Task details:
Start at the line below containing "(** [search] from" and stop at the line containing "skipped :: split_loop". Repeat every line of that stretch exactly, and nothing outside it.

=== Section Start ===

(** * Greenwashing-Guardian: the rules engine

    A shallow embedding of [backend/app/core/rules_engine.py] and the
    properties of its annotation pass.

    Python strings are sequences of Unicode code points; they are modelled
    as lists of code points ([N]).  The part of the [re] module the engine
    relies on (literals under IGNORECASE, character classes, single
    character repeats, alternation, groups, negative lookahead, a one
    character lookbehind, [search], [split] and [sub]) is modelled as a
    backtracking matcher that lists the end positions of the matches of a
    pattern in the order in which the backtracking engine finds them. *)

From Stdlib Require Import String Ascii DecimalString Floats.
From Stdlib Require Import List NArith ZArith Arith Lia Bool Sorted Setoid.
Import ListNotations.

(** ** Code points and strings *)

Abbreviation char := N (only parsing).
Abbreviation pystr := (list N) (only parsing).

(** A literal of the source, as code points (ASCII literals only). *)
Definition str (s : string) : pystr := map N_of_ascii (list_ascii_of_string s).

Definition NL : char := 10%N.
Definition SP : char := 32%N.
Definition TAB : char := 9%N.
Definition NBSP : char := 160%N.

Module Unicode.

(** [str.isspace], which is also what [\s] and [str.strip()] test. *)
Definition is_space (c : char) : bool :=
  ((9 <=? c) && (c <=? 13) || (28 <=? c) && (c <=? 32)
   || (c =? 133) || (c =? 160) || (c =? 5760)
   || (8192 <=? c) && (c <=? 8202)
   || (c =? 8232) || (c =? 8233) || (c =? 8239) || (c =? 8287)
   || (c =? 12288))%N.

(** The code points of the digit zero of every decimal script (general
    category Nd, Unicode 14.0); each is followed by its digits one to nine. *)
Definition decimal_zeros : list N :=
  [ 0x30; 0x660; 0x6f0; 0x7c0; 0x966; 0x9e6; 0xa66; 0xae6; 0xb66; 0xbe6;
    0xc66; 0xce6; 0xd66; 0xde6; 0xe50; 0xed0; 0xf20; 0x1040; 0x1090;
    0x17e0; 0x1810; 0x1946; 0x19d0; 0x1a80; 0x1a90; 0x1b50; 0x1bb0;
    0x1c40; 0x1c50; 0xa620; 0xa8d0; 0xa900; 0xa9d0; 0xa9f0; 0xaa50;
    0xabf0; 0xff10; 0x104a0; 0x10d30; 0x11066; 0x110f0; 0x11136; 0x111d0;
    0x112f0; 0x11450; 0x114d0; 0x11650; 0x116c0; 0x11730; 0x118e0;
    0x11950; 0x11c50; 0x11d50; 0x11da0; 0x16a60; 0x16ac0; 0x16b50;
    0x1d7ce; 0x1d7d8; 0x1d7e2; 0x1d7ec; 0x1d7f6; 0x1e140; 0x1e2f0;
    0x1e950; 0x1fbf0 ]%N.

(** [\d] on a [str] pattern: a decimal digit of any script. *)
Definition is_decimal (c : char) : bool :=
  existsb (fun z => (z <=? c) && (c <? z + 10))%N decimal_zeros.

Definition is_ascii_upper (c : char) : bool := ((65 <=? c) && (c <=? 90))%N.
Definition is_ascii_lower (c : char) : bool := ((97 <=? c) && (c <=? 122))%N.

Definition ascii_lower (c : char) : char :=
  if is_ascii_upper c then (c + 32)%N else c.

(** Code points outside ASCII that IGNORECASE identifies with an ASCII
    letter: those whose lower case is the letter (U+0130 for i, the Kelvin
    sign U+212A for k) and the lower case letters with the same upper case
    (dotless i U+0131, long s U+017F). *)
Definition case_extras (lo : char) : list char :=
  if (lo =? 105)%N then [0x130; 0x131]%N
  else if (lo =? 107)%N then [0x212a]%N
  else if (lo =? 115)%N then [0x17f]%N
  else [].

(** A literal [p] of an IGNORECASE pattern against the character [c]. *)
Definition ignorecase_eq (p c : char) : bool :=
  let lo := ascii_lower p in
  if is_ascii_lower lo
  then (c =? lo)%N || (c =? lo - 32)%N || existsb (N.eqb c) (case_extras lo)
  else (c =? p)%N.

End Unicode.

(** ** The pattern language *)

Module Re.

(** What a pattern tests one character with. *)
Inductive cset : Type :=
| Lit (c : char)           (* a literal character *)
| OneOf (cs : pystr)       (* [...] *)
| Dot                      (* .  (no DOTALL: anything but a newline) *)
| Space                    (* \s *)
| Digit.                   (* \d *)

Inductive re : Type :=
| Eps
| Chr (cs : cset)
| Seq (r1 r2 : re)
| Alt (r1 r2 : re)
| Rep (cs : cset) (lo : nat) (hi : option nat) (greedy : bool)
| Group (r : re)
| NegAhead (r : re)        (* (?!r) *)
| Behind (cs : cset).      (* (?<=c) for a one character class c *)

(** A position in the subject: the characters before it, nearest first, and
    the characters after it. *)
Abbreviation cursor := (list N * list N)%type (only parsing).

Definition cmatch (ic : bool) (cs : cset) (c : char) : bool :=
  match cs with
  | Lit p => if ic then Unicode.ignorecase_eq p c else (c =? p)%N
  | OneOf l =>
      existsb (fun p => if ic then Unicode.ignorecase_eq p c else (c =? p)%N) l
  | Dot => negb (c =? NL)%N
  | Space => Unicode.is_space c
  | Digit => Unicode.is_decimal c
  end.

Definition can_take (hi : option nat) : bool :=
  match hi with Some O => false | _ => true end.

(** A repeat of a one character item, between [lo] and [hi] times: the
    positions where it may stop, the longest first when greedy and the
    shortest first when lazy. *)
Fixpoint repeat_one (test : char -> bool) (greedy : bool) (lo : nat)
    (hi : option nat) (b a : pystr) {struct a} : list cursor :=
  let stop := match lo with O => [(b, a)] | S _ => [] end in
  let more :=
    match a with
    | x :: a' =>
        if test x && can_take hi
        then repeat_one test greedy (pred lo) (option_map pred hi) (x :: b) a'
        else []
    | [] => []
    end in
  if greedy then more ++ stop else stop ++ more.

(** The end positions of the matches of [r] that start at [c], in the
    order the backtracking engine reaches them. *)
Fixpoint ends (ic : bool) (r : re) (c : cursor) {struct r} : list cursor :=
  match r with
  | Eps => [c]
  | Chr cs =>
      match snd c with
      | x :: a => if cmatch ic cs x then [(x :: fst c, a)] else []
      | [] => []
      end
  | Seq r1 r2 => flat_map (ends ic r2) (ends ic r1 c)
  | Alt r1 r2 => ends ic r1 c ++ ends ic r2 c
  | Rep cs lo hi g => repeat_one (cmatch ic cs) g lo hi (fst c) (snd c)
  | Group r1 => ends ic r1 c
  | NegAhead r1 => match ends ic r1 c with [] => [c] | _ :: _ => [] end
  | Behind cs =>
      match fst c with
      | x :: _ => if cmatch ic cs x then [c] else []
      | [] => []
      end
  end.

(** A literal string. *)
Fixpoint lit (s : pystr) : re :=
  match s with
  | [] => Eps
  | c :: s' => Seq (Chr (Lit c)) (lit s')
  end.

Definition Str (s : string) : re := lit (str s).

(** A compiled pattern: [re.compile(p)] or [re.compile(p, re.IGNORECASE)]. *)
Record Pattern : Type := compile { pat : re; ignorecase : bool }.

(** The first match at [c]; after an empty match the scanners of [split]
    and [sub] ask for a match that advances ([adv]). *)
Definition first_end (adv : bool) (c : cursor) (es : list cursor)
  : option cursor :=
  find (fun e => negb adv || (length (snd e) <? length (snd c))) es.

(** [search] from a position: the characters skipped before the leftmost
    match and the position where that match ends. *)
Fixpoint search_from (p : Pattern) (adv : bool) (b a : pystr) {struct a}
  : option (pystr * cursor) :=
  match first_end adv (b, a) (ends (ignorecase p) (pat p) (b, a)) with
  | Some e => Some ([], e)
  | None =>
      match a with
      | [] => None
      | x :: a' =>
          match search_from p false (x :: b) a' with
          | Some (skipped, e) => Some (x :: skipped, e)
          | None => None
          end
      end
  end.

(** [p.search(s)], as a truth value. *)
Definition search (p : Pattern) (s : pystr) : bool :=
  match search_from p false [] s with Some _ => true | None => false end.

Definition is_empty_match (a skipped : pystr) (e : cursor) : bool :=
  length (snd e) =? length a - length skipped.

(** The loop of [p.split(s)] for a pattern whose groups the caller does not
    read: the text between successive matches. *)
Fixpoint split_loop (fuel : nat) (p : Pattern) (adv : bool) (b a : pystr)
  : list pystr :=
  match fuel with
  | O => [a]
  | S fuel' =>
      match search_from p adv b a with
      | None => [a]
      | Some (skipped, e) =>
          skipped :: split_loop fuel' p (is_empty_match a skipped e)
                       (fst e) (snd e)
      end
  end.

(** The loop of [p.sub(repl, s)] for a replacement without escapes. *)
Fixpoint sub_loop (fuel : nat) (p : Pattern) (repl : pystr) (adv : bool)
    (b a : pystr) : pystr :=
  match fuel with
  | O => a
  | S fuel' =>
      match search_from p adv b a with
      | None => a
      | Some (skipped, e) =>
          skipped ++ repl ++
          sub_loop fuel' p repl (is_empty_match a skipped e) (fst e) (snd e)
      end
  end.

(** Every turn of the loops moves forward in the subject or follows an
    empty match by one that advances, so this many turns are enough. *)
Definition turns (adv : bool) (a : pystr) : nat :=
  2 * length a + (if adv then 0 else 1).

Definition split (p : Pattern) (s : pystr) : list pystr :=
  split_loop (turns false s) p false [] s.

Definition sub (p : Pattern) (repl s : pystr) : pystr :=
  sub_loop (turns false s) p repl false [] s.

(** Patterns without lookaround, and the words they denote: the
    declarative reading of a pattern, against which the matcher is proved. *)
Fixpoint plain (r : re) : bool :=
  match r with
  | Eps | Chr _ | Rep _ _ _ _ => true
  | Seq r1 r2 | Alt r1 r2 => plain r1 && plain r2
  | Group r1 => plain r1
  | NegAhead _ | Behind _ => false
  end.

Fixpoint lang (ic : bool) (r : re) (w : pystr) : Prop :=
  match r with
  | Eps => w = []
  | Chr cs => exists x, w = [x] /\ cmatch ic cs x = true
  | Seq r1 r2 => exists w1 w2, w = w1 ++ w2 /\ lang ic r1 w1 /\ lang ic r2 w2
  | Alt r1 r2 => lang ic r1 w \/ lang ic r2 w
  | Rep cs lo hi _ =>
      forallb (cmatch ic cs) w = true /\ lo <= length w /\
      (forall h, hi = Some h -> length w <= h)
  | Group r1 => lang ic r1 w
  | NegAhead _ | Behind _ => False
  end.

=== Section End ===

Answer to this problem:
(** [search] from a position: the characters skipped before the leftmost
    match and the position where that match ends. *)
Fixpoint search_from (p : Pattern) (adv : bool) (b a : pystr) {struct a}
  : option (pystr * cursor) :=
  match first_end adv (b, a) (ends (ignorecase p) (pat p) (b, a)) with
  | Some e => Some ([], e)
  | None =>
      match a with
      | [] => None
      | x :: a' =>
          match search_from p false (x :: b) a' with
          | Some (skipped, e) => Some (x :: skipped, e)
          | None => None
          end
      end
  end.

(** [p.search(s)], as a truth value. *)
Definition search (p : Pattern) (s : pystr) : bool :=
  match search_from p false [] s with Some _ => true | None => false end.

Definition is_empty_match (a skipped : pystr) (e : cursor) : bool :=
  length (snd e) =? length a - length skipped.

(** The loop of [p.split(s)] for a pattern whose groups the caller does not
    read: the text between successive matches. *)
Fixpoint split_loop (fuel : nat) (p : Pattern) (adv : bool) (b a : pystr)
  : list pystr :=
  match fuel with
  | O => [a]
  | S fuel' =>
      match search_from p adv b a with
      | None => [a]
      | Some (skipped, e) =>
          skipped :: split_loop fuel' p (is_empty_match a skipped e)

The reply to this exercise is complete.